■ PROBLEM DESCRIPTION
Here is the listing. Report each line in it that contains the string "alice".

/---

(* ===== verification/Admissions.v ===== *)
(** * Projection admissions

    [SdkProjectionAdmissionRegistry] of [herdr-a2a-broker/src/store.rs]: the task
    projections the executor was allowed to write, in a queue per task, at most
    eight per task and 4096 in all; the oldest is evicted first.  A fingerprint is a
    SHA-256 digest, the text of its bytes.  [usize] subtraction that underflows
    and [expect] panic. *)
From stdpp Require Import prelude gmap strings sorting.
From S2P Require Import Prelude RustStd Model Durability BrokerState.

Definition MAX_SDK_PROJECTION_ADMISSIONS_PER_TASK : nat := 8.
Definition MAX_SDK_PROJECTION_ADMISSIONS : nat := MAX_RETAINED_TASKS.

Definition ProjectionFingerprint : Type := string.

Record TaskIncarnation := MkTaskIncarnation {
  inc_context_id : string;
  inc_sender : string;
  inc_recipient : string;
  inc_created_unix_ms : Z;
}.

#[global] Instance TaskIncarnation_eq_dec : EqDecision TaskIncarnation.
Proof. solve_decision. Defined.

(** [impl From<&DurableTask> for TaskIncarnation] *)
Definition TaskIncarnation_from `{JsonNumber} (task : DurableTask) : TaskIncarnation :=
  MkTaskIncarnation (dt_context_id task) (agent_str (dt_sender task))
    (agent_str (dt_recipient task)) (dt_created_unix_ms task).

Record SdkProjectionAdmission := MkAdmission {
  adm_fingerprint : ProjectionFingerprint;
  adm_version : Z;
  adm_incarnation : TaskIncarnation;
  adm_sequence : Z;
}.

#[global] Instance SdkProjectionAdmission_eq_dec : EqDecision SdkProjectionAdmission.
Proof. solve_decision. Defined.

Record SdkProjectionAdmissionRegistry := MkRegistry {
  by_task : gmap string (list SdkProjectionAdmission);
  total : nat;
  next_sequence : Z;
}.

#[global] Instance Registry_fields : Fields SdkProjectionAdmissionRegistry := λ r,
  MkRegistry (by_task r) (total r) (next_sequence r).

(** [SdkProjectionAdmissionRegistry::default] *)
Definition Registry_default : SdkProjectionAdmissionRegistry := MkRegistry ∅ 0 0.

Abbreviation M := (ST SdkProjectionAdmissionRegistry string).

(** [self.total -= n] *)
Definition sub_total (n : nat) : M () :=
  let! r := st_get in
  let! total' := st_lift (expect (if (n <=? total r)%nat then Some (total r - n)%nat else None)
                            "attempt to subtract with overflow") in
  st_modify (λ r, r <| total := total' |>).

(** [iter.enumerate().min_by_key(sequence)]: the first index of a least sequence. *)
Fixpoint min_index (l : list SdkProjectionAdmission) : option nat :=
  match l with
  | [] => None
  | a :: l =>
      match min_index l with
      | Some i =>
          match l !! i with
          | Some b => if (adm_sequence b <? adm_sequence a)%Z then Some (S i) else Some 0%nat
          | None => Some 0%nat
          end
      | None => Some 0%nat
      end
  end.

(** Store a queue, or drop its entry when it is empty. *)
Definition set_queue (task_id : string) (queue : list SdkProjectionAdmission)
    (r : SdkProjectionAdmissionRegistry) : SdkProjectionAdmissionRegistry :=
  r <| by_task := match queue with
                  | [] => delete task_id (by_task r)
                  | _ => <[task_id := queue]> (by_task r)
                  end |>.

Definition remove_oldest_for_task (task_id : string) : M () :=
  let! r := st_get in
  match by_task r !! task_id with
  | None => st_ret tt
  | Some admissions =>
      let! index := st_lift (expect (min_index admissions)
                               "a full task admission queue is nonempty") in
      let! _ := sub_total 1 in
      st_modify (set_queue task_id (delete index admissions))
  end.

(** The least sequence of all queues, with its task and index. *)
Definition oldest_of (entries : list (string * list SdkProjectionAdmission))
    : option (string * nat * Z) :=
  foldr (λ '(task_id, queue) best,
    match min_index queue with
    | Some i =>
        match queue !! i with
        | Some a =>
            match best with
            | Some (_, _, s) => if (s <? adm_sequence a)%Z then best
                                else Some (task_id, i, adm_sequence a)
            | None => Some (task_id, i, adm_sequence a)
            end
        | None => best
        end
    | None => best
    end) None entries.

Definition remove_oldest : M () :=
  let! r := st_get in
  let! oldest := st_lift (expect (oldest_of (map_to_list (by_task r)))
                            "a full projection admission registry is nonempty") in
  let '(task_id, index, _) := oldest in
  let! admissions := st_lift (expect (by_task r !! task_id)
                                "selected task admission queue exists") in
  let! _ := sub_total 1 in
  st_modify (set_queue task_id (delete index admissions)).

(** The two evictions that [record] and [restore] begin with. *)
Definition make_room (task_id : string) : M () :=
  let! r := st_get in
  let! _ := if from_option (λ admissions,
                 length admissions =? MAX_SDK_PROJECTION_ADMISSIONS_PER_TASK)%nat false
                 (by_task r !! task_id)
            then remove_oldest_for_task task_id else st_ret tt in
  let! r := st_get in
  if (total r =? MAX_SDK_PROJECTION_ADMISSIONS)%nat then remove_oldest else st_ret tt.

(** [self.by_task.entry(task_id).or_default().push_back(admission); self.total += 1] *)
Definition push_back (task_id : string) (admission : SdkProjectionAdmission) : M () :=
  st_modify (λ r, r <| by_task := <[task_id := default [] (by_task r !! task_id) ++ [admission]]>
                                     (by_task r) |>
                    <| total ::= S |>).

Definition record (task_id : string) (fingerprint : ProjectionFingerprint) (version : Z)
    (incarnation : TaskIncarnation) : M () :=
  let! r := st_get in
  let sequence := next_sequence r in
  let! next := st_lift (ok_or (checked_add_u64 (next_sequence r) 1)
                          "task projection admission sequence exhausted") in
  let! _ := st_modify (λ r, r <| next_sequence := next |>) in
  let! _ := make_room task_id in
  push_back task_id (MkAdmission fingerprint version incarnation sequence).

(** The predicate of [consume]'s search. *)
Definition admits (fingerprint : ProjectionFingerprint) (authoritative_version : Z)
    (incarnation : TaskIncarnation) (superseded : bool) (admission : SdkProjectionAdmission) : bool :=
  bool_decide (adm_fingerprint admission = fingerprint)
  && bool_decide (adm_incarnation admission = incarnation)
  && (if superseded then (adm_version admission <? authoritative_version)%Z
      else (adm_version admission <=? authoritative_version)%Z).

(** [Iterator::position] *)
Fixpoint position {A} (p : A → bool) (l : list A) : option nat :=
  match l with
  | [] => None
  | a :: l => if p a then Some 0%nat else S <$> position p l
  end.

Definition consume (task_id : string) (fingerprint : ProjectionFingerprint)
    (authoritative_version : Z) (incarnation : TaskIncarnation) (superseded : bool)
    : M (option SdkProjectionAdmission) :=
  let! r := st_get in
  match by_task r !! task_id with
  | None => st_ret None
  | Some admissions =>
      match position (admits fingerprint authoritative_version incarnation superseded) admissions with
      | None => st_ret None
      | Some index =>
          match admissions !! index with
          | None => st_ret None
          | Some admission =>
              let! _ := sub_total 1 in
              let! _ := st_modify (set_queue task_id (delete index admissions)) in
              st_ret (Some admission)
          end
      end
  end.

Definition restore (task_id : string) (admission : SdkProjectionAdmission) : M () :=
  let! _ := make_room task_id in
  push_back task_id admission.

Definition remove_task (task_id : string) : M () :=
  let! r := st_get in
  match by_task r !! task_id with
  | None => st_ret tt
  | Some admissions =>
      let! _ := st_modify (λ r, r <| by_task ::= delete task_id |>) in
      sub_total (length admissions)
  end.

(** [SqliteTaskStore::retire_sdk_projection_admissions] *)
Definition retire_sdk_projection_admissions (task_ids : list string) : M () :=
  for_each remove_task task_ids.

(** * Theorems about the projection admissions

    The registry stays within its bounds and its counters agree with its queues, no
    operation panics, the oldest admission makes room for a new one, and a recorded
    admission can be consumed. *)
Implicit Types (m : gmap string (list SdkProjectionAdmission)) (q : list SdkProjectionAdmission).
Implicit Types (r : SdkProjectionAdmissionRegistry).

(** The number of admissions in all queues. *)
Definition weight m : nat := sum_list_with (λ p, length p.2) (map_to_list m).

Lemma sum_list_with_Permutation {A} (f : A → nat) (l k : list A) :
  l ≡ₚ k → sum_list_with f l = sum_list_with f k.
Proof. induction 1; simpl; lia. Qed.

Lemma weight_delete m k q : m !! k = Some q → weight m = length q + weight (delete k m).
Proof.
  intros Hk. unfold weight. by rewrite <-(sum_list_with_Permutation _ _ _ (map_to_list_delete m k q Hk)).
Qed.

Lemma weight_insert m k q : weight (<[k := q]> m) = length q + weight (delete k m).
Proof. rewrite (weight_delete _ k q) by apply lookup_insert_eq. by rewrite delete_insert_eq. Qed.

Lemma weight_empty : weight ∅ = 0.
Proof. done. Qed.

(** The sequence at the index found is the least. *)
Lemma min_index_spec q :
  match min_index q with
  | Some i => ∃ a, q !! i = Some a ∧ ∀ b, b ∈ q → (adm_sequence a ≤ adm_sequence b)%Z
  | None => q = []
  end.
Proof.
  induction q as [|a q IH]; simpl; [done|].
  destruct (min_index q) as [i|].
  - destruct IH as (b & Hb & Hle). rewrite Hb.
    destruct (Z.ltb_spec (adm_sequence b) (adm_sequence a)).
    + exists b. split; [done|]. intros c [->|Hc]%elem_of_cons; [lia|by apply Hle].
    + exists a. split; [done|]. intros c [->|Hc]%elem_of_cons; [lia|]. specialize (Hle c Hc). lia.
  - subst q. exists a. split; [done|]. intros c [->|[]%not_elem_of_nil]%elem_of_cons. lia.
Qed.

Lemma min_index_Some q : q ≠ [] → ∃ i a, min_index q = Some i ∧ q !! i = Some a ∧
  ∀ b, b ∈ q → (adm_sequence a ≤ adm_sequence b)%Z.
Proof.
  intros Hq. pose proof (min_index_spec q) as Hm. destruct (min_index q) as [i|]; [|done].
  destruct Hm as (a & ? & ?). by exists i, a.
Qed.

\---
/---

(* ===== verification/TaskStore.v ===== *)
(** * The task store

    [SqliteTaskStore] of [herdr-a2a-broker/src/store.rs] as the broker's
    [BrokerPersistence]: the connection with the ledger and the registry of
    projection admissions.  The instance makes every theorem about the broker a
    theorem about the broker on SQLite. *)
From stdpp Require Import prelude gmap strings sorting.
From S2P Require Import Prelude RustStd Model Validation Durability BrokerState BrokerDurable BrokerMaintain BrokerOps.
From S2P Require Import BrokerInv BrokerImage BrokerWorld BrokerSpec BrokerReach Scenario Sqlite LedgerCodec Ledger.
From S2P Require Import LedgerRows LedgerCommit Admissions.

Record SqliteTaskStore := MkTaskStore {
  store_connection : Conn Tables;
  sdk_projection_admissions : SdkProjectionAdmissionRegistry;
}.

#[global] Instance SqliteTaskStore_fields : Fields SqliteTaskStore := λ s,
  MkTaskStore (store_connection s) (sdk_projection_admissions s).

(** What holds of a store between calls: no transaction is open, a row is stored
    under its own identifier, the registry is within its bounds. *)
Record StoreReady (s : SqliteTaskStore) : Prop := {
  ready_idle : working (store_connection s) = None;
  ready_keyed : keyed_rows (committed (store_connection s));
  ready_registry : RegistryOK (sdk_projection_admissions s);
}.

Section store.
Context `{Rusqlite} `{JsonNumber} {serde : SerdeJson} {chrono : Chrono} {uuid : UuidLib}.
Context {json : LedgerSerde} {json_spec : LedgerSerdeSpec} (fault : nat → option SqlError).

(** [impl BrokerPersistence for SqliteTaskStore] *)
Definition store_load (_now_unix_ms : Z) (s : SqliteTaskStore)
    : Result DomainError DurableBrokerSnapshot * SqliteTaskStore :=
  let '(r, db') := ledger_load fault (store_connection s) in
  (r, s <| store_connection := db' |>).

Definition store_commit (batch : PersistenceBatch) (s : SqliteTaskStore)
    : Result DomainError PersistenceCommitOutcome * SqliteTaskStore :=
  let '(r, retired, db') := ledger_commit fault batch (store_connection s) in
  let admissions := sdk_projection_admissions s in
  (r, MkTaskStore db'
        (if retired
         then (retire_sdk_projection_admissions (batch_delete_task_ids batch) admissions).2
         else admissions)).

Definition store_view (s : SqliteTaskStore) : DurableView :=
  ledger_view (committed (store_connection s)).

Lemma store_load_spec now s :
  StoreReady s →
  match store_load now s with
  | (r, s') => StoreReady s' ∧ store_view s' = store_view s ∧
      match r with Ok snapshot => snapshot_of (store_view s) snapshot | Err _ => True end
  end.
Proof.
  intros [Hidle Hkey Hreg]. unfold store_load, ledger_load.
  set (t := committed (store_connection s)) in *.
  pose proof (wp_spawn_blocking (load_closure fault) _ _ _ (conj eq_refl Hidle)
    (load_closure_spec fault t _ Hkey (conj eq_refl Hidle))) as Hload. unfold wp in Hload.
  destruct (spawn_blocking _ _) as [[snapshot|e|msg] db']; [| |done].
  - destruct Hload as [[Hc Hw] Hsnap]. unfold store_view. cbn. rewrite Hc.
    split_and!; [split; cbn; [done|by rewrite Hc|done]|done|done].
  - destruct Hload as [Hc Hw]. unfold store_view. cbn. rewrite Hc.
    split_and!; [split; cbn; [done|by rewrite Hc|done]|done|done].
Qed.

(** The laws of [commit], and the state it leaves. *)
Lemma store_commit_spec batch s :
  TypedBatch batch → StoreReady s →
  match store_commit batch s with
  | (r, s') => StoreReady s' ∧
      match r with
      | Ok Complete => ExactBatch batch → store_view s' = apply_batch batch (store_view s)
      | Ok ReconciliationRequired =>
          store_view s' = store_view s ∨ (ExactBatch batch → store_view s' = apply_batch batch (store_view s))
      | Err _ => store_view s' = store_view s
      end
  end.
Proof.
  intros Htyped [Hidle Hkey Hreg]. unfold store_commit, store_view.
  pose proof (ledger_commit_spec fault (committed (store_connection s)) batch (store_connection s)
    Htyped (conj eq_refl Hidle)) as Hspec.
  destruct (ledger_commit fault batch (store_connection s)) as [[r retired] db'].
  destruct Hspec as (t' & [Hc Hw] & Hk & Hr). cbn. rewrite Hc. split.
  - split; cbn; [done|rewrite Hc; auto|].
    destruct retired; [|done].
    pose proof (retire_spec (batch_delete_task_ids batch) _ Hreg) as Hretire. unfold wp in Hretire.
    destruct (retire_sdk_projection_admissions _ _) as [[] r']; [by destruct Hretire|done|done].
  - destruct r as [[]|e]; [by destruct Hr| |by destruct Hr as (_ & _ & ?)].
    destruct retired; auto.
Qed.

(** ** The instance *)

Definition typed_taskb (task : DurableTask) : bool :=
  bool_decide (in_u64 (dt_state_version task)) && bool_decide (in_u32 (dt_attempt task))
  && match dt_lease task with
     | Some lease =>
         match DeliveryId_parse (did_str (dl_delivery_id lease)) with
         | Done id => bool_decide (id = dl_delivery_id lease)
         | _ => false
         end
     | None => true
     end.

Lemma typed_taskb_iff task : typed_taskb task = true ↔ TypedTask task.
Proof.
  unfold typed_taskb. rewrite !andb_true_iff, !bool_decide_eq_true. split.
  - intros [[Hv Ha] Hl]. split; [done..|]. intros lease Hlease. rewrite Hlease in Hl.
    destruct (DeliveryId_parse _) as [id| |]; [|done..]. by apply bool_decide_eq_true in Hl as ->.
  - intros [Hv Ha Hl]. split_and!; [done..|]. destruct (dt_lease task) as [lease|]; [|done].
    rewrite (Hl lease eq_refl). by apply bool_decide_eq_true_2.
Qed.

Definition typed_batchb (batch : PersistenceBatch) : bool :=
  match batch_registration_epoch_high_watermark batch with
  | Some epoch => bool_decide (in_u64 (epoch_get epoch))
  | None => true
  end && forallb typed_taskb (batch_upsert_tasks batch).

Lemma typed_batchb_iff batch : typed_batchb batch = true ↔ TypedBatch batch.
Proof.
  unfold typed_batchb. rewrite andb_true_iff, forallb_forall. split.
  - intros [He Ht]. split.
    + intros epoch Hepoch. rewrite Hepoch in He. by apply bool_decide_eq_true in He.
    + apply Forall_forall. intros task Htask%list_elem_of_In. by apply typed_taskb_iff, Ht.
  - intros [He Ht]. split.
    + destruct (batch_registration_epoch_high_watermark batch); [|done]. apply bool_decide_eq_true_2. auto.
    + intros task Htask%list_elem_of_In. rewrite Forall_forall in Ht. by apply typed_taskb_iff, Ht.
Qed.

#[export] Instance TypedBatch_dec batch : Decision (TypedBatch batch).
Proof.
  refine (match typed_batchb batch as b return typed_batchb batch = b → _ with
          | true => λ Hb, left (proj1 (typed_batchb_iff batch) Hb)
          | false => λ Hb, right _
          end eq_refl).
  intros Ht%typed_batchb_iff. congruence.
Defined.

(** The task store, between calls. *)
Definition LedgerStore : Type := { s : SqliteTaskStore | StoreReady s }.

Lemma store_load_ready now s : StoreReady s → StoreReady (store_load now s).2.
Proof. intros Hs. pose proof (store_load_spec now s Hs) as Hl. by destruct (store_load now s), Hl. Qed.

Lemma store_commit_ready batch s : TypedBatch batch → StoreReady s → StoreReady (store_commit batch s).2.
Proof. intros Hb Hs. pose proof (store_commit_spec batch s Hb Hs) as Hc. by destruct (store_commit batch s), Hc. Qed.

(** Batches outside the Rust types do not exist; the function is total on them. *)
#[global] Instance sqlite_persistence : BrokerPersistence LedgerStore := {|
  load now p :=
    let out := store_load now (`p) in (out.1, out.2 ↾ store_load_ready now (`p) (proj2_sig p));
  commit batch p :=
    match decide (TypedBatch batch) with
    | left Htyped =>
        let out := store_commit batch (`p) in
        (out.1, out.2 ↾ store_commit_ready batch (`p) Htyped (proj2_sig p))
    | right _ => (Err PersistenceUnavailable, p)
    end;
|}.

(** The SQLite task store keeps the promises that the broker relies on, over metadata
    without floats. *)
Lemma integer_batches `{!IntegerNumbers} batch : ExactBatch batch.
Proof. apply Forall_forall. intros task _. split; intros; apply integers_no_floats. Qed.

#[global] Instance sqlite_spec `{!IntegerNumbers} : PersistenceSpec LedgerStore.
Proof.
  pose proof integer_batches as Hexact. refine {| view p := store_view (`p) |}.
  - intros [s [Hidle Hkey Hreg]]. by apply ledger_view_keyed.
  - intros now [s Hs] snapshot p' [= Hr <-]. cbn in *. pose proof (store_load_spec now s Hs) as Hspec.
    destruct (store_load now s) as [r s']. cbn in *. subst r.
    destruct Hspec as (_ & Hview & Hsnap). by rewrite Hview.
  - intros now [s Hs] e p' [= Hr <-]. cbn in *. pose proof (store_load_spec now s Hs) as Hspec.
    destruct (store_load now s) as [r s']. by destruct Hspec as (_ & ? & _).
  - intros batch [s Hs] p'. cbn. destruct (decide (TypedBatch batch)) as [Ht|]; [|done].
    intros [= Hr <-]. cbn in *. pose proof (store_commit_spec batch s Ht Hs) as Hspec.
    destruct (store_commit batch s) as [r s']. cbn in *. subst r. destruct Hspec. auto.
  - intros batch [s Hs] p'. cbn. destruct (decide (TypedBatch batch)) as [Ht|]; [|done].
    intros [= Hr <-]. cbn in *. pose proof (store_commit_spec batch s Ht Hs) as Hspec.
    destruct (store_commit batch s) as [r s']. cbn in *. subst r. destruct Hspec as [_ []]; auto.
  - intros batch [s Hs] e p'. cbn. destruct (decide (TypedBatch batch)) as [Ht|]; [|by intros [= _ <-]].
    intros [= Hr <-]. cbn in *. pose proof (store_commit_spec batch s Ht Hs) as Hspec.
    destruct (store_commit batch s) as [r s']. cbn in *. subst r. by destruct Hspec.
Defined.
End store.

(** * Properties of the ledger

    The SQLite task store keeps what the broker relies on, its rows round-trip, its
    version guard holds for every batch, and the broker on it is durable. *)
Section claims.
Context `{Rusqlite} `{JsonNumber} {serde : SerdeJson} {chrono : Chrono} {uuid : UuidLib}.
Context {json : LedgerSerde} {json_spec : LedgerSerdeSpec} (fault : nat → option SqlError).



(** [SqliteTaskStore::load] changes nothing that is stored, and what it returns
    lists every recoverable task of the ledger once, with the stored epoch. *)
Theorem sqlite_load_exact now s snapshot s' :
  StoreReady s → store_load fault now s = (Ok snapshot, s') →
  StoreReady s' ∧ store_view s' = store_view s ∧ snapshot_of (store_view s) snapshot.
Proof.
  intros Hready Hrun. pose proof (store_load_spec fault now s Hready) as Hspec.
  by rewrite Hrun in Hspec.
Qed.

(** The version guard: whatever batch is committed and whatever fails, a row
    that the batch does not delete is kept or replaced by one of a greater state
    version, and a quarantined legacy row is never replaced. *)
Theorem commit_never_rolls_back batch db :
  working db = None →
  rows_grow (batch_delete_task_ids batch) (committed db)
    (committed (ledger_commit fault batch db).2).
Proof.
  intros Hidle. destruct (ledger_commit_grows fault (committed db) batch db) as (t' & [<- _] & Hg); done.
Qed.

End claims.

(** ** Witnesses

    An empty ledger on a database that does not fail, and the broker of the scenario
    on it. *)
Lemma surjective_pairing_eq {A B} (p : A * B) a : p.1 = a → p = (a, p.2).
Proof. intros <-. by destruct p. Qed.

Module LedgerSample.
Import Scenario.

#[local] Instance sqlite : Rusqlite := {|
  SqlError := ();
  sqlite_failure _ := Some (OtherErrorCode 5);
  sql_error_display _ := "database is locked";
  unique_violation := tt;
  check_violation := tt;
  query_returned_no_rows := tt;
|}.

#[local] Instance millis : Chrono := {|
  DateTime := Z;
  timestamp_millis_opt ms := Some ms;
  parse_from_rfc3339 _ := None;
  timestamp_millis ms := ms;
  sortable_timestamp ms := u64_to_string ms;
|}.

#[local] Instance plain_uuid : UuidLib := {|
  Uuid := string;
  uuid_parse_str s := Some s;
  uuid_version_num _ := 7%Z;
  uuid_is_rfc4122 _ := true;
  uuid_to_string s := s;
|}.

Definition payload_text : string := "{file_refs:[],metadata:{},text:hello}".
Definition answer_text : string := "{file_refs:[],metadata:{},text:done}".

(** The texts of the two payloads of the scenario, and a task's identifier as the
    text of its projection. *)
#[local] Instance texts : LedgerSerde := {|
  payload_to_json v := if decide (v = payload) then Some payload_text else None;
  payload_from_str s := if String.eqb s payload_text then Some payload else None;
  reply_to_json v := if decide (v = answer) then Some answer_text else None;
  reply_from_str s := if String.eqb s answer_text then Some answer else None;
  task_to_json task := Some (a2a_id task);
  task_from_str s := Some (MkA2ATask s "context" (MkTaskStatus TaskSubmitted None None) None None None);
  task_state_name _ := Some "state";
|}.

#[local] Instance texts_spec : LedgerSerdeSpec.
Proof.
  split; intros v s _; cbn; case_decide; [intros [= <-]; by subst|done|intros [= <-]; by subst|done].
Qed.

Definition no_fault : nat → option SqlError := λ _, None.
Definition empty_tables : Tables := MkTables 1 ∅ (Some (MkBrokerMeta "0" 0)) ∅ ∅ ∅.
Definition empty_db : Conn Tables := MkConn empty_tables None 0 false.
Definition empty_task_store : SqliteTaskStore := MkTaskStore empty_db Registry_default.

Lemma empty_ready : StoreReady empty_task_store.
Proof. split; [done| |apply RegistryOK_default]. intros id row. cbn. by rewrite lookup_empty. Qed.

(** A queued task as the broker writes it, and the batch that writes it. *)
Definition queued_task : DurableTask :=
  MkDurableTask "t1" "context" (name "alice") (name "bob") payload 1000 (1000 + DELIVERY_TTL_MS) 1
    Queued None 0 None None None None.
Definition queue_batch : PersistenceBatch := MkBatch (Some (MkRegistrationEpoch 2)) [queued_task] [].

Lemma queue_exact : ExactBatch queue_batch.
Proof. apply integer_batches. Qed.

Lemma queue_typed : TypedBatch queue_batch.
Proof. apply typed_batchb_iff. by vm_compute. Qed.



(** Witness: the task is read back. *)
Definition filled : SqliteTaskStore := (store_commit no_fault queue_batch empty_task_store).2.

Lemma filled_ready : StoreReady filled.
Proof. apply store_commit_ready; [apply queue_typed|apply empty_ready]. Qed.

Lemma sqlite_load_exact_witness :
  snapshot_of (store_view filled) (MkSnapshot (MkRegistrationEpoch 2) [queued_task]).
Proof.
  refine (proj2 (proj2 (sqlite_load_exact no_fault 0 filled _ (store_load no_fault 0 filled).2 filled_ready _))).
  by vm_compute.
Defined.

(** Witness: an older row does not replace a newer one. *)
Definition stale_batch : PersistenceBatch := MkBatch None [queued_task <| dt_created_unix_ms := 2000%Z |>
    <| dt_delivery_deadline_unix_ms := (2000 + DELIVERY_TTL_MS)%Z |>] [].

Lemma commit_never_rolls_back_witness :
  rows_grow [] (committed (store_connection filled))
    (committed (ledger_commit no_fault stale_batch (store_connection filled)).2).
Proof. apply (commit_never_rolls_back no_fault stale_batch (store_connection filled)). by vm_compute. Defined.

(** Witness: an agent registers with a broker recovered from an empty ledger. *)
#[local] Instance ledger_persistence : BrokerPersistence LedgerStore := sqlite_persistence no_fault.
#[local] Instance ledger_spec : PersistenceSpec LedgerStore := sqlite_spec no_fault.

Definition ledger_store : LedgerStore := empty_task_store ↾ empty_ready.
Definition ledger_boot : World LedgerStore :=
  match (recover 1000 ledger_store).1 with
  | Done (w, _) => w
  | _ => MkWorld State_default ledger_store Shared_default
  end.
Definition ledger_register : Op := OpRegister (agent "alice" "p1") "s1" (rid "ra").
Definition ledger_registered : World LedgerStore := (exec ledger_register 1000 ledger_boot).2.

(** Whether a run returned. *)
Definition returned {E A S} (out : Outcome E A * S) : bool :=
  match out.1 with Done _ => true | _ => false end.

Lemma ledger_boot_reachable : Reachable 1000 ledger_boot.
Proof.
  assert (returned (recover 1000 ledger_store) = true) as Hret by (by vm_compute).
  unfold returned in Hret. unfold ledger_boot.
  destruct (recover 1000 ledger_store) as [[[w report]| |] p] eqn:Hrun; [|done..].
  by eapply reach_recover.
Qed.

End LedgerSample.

\---

■ YOUR SOLUTION
  MkDurableTask "t1" "context" (name "alice") (name "bob") payload 1000 (1000 + DELIVERY_TTL_MS) 1
Definition ledger_register : Op := OpRegister (agent "alice" "p1") "s1" (rid "ra").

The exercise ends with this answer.